(** Neither tool of a namespace has the ending of the other. *)
Lemma call_not_expand s r : s +:+ "_call" <> r +:+ "_expand".
Proof. by apply (other_ending s "_call" r "_e" "xpand"). Qed.

(** A name that loses the prefix of the client is not taken apart into [id]. *)
Lemma stripped_other id t suffix :
  id +:+ suffix = client_prefix +:+ t -> has_suffix t suffix = true -> trim_suffix t suffix <> id.
Proof.
  intros Hn [r ->]%has_suffix_spec. rewrite trim_suffix_app. intros ->.
  apply (f_equal String.length) in Hn. rewrite !str_length_app in Hn. cbn in Hn. lia.
Qed.

Lemma unprefixed_name name s :
  has_prefix name client_prefix = false ->
  trim_prefix name client_prefix = name /\ bool_decide (name = client_prefix +:+ s) = false.
Proof.
  intros Hp. split; [unfold trim_prefix; by rewrite Hp|]. apply bool_decide_eq_false. intros ->.
  by rewrite has_prefix_app in Hp.
Qed.

Section Names.
Context {GE : GateEnv}.

Lemma dispatch_expand id args :
  has_prefix (id +:+ "_expand") client_prefix = false ->
  dispatch (id +:+ "_expand") args =
    if bool_decide (id = "namespace") then ExpandNamespace args
    else ExpandNamespace (Some [("namespace", JStr id)]).
Proof.
  intros Hp. unfold dispatch. destruct (unprefixed_name _ "namespace_expand" Hp) as [-> ->].
  rewrite orb_false_r. destruct (decide (id = "namespace")) as [->|Hne]; [done|].
  rewrite (bool_decide_eq_false_2 (id = "namespace")) by done.
  rewrite bool_decide_eq_false_2
    by (intros Heq; by apply Hne, (str_app_inj_r id "namespace" "_expand")).
  destruct (unprefixed_name _ "tool_call" Hp) as [_ ->].
  rewrite bool_decide_eq_false_2 by (intros Heq; by apply (call_not_expand "tool" id)).
  cbn [orb]. by rewrite has_suffix_app, trim_suffix_app.
Qed.

Lemma dispatch_call id args :
  has_prefix (id +:+ "_call") client_prefix = false ->
  dispatch (id +:+ "_call") args =
    if bool_decide (id = "tool") then CallTool args else namespace_call id args.
Proof.
  intros Hp. unfold dispatch. destruct (unprefixed_name _ "namespace_expand" Hp) as [-> ->].
  rewrite bool_decide_eq_false_2 by (intros Heq; by apply (call_not_expand id "namespace")).
  destruct (unprefixed_name _ "tool_call" Hp) as [_ ->]. cbn [orb]. rewrite orb_false_r.
  destruct (decide (id = "tool")) as [->|Hne]; [done|].
  rewrite (bool_decide_eq_false_2 (id = "tool")) by done.
  rewrite bool_decide_eq_false_2 by (intros Heq; by apply Hne, (str_app_inj_r id "tool" "_call")).
  destruct (has_suffix (id +:+ "_call") "_expand") eqn:Hs.
  { apply has_suffix_spec in Hs as [r Hr]. by destruct (call_not_expand id r). }
  by rewrite has_suffix_app, trim_suffix_app.
Qed.

(** With the prefix of the client in front, a call without arguments goes astray. *)
Lemma dispatch_astray id suffix t :
  id +:+ suffix = client_prefix +:+ t ->
  (suffix = "_expand" -> dispatch (id +:+ suffix) None <> ExpandNamespace (Some [("namespace", JStr id)])) /\
  (suffix = "_call" -> dispatch (id +:+ suffix) None <> namespace_call id None).
Proof.
  intros Hn. unfold dispatch. rewrite Hn, trim_prefix_app.
  split; intros ->; case_match; [done| |done|]; (case_match; [done|]).
  - destruct (has_suffix t "_expand") eqn:Hs.
    + intros [= Heq]. by apply (stripped_other id t "_expand").
    + case_match; [|done]. unfold namespace_call. cbn. discriminate.
  - case_match; [done|]. destruct (has_suffix t "_call") eqn:Hs; [|done].
    unfold namespace_call. cbn. intros [= Heq]. by apply (stripped_other id t "_call").
Qed.
End Names.

(** C28: The two tools the list has for a backend lead back to it, unless the name reads
    as one of the generic tools, or as a name the client has put its prefix before. *)
Theorem v2_names_route {GE : GateEnv} id :
  ((forall args, dispatch (id +:+ "_expand") args = ExpandNamespace (Some [("namespace", JStr id)])) <->
     has_prefix (id +:+ "_expand") client_prefix = false /\ id <> "namespace") /\
  ((forall args, dispatch (id +:+ "_call") args = namespace_call id args) <->
     has_prefix (id +:+ "_call") client_prefix = false /\ id <> "tool").
Proof.
  split; split.
  - intros Hd. specialize (Hd None). destruct (has_prefix _ _) eqn:Hp.
    + apply has_prefix_spec in Hp as [t Ht]. by destruct (proj1 (dispatch_astray id _ t Ht) eq_refl).
    + split; [done|]. intros ->. by rewrite dispatch_expand in Hd.
  - intros [Hp Hne] args. rewrite dispatch_expand by done. by rewrite bool_decide_eq_false_2.
  - intros Hd. specialize (Hd None). destruct (has_prefix _ _) eqn:Hp.
    + apply has_prefix_spec in Hp as [t Ht]. by destruct (proj2 (dispatch_astray id _ t Ht) eq_refl).
    + split; [done|]. intros ->. by rewrite dispatch_call in Hd.
  - intros [Hp Hne] args. rewrite dispatch_call by done. by rewrite bool_decide_eq_false_2.
Qed.

(** The parameters of a tool are optional in the schema that is listed, and a call
    without them is refused. *)
Theorem v2_parameterless_call_refused {GE : GateEnv} minLen b id args :
  BackendRow.ID b = id -> id <> "tool" -> has_prefix (id +:+ "_call") client_prefix = false ->
  go_field args "params" = None ->
  dispatch (id +:+ "_call") args =
    RefusedParams id (default EmptyString (as_string (go_field args "tool"))) None /\
  exists schema, as_object (go_field (call_tool minLen b) "inputSchema") = Some schema /\
    field (properties_of schema) "params" = Some (described "object" "Tool parameters") /\
    existsb (names_field "params") (as_array (field schema "required")) = false.
Proof.
  intros Hid Hne Hp Ha. split.
  - rewrite dispatch_call by done. rewrite bool_decide_eq_false_2 by done.
    unfold namespace_call. by rewrite Ha.
  - eexists. split; [reflexivity|]. split; [reflexivity|]. by destruct (BackendRow.SkipJustification b).
Qed.

Section V2Theorems.
Context {CL : CelLib} {EE : EnforcerEnv} {GE : GateEnv}.
Context {KS : Type} `{SecretBox KS} `{CryptoPrims} `{Bcrypt}.
Context {St : Type} {MS : MuxStore St} {ME : MuxEnv} {SH : Sha256}.
Context (error_text : error -> string) (nanos : Z).
Context (visit : nat -> gset string -> list string) (m : ToolMuxer.t St).
Import Server ServerFacts.
Implicit Types s : Server.t KS Enforcer.Enforcer.t.

(** Of an exchange nothing is left, unless the process does not answer in time:
    then it is killed and also released to the pool. *)
Theorem v2_timeout_releases_killed hs id request reqID x r acts :
  forward_v2 hs true (inr tt) id request reqID x = Some (r, acts) ->
  (settled acts <-> x <> TimedOut) /\
  (x = TimedOut -> balance acts = -1 /\ Destroyed ∈ acts /\ last acts = Some Released).
Proof.
  unfold forward_v2. cbn [negb]. destruct x as [data| |].
  - destruct (rewrite_id id data); [|done]. intros [= <- <-]. split; [|done].
    split; [done | intros _; apply settled_exchange; by left].
  - intros [= <- <-]. split; [|done]. split; [done | intros _; apply settled_exchange; by left].
  - intros [= <- <-]. split.
    + split; [by intros [? _] | done].
    + intros _. split_and!; [done| |done]. cbn. set_solver.
Qed.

> How to complete this task
Restate every record above, exactly, in full.

> Solution to the problem
(** Neither tool of a namespace has the ending of the other. *)
Lemma call_not_expand s r : s +:+ "_call" <> r +:+ "_expand".
Proof. by apply (other_ending s "_call" r "_e" "xpand"). Qed.

(** A name that loses the prefix of the client is not taken apart into [id]. *)
Lemma stripped_other id t suffix :
  id +:+ suffix = client_prefix +:+ t -> has_suffix t suffix = true -> trim_suffix t suffix <> id.
Proof.
  intros Hn [r ->]%has_suffix_spec. rewrite trim_suffix_app. intros ->.
  apply (f_equal String.length) in Hn. rewrite !str_length_app in Hn. cbn in Hn. lia.
Qed.

Lemma unprefixed_name name s :
  has_prefix name client_prefix = false ->
  trim_prefix name client_prefix = name /\ bool_decide (name = client_prefix +:+ s) = false.
Proof.
  intros Hp. split; [unfold trim_prefix; by rewrite Hp|]. apply bool_decide_eq_false. intros ->.
  by rewrite has_prefix_app in Hp.
Qed.

Section Names.
Context {GE : GateEnv}.

Lemma dispatch_expand id args :
  has_prefix (id +:+ "_expand") client_prefix = false ->
  dispatch (id +:+ "_expand") args =
    if bool_decide (id = "namespace") then ExpandNamespace args
    else ExpandNamespace (Some [("namespace", JStr id)]).
Proof.
  intros Hp. unfold dispatch. destruct (unprefixed_name _ "namespace_expand" Hp) as [-> ->].
  rewrite orb_false_r. destruct (decide (id = "namespace")) as [->|Hne]; [done|].
  rewrite (bool_decide_eq_false_2 (id = "namespace")) by done.
  rewrite bool_decide_eq_false_2
    by (intros Heq; by apply Hne, (str_app_inj_r id "namespace" "_expand")).
  destruct (unprefixed_name _ "tool_call" Hp) as [_ ->].
  rewrite bool_decide_eq_false_2 by (intros Heq; by apply (call_not_expand "tool" id)).
  cbn [orb]. by rewrite has_suffix_app, trim_suffix_app.
Qed.

Lemma dispatch_call id args :
  has_prefix (id +:+ "_call") client_prefix = false ->
  dispatch (id +:+ "_call") args =
    if bool_decide (id = "tool") then CallTool args else namespace_call id args.
Proof.
  intros Hp. unfold dispatch. destruct (unprefixed_name _ "namespace_expand" Hp) as [-> ->].
  rewrite bool_decide_eq_false_2 by (intros Heq; by apply (call_not_expand id "namespace")).
  destruct (unprefixed_name _ "tool_call" Hp) as [_ ->]. cbn [orb]. rewrite orb_false_r.
  destruct (decide (id = "tool")) as [->|Hne]; [done|].
  rewrite (bool_decide_eq_false_2 (id = "tool")) by done.
  rewrite bool_decide_eq_false_2 by (intros Heq; by apply Hne, (str_app_inj_r id "tool" "_call")).
  destruct (has_suffix (id +:+ "_call") "_expand") eqn:Hs.
  { apply has_suffix_spec in Hs as [r Hr]. by destruct (call_not_expand id r). }
  by rewrite has_suffix_app, trim_suffix_app.
Qed.

(** With the prefix of the client in front, a call without arguments goes astray. *)
Lemma dispatch_astray id suffix t :
  id +:+ suffix = client_prefix +:+ t ->
  (suffix = "_expand" -> dispatch (id +:+ suffix) None <> ExpandNamespace (Some [("namespace", JStr id)])) /\
  (suffix = "_call" -> dispatch (id +:+ suffix) None <> namespace_call id None).
Proof.
  intros Hn. unfold dispatch. rewrite Hn, trim_prefix_app.
  split; intros ->; case_match; [done| |done|]; (case_match; [done|]).
  - destruct (has_suffix t "_expand") eqn:Hs.
    + intros [= Heq]. by apply (stripped_other id t "_expand").
    + case_match; [|done]. unfold namespace_call. cbn. discriminate.
  - case_match; [done|]. destruct (has_suffix t "_call") eqn:Hs; [|done].
    unfold namespace_call. cbn. intros [= Heq]. by apply (stripped_other id t "_call").
Qed.
End Names.

(** C28: The two tools the list has for a backend lead back to it, unless the name reads
    as one of the generic tools, or as a name the client has put its prefix before. *)
Theorem v2_names_route {GE : GateEnv} id :
  ((forall args, dispatch (id +:+ "_expand") args = ExpandNamespace (Some [("namespace", JStr id)])) <->
     has_prefix (id +:+ "_expand") client_prefix = false /\ id <> "namespace") /\
  ((forall args, dispatch (id +:+ "_call") args = namespace_call id args) <->
     has_prefix (id +:+ "_call") client_prefix = false /\ id <> "tool").
Proof.
  split; split.
  - intros Hd. specialize (Hd None). destruct (has_prefix _ _) eqn:Hp.
    + apply has_prefix_spec in Hp as [t Ht]. by destruct (proj1 (dispatch_astray id _ t Ht) eq_refl).
    + split; [done|]. intros ->. by rewrite dispatch_expand in Hd.
  - intros [Hp Hne] args. rewrite dispatch_expand by done. by rewrite bool_decide_eq_false_2.
  - intros Hd. specialize (Hd None). destruct (has_prefix _ _) eqn:Hp.
    + apply has_prefix_spec in Hp as [t Ht]. by destruct (proj2 (dispatch_astray id _ t Ht) eq_refl).
    + split; [done|]. intros ->. by rewrite dispatch_call in Hd.
  - intros [Hp Hne] args. rewrite dispatch_call by done. by rewrite bool_decide_eq_false_2.
Qed.

(** The parameters of a tool are optional in the schema that is listed, and a call
    without them is refused. *)
Theorem v2_parameterless_call_refused {GE : GateEnv} minLen b id args :
  BackendRow.ID b = id -> id <> "tool" -> has_prefix (id +:+ "_call") client_prefix = false ->
  go_field args "params" = None ->
  dispatch (id +:+ "_call") args =
    RefusedParams id (default EmptyString (as_string (go_field args "tool"))) None /\
  exists schema, as_object (go_field (call_tool minLen b) "inputSchema") = Some schema /\
    field (properties_of schema) "params" = Some (described "object" "Tool parameters") /\
    existsb (names_field "params") (as_array (field schema "required")) = false.
Proof.
  intros Hid Hne Hp Ha. split.
  - rewrite dispatch_call by done. rewrite bool_decide_eq_false_2 by done.
    unfold namespace_call. by rewrite Ha.
  - eexists. split; [reflexivity|]. split; [reflexivity|]. by destruct (BackendRow.SkipJustification b).
Qed.

Section V2Theorems.
Context {CL : CelLib} {EE : EnforcerEnv} {GE : GateEnv}.
Context {KS : Type} `{SecretBox KS} `{CryptoPrims} `{Bcrypt}.
Context {St : Type} {MS : MuxStore St} {ME : MuxEnv} {SH : Sha256}.
Context (error_text : error -> string) (nanos : Z).
Context (visit : nat -> gset string -> list string) (m : ToolMuxer.t St).
Import Server ServerFacts.
Implicit Types s : Server.t KS Enforcer.Enforcer.t.

(** Of an exchange nothing is left, unless the process does not answer in time:
    then it is killed and also released to the pool. *)
Theorem v2_timeout_releases_killed hs id request reqID x r acts :
  forward_v2 hs true (inr tt) id request reqID x = Some (r, acts) ->
  (settled acts <-> x <> TimedOut) /\
  (x = TimedOut -> balance acts = -1 /\ Destroyed ∈ acts /\ last acts = Some Released).
Proof.
  unfold forward_v2. cbn [negb]. destruct x as [data| |].
  - destruct (rewrite_id id data); [|done]. intros [= <- <-]. split; [|done].
    split; [done | intros _; apply settled_exchange; by left].
  - intros [= <- <-]. split; [|done]. split; [done | intros _; apply settled_exchange; by left].
  - intros [= <- <-]. split.
    + split; [by intros [? _] | done].
    + intros _. split_and!; [done| |done]. cbn. set_solver.
Qed.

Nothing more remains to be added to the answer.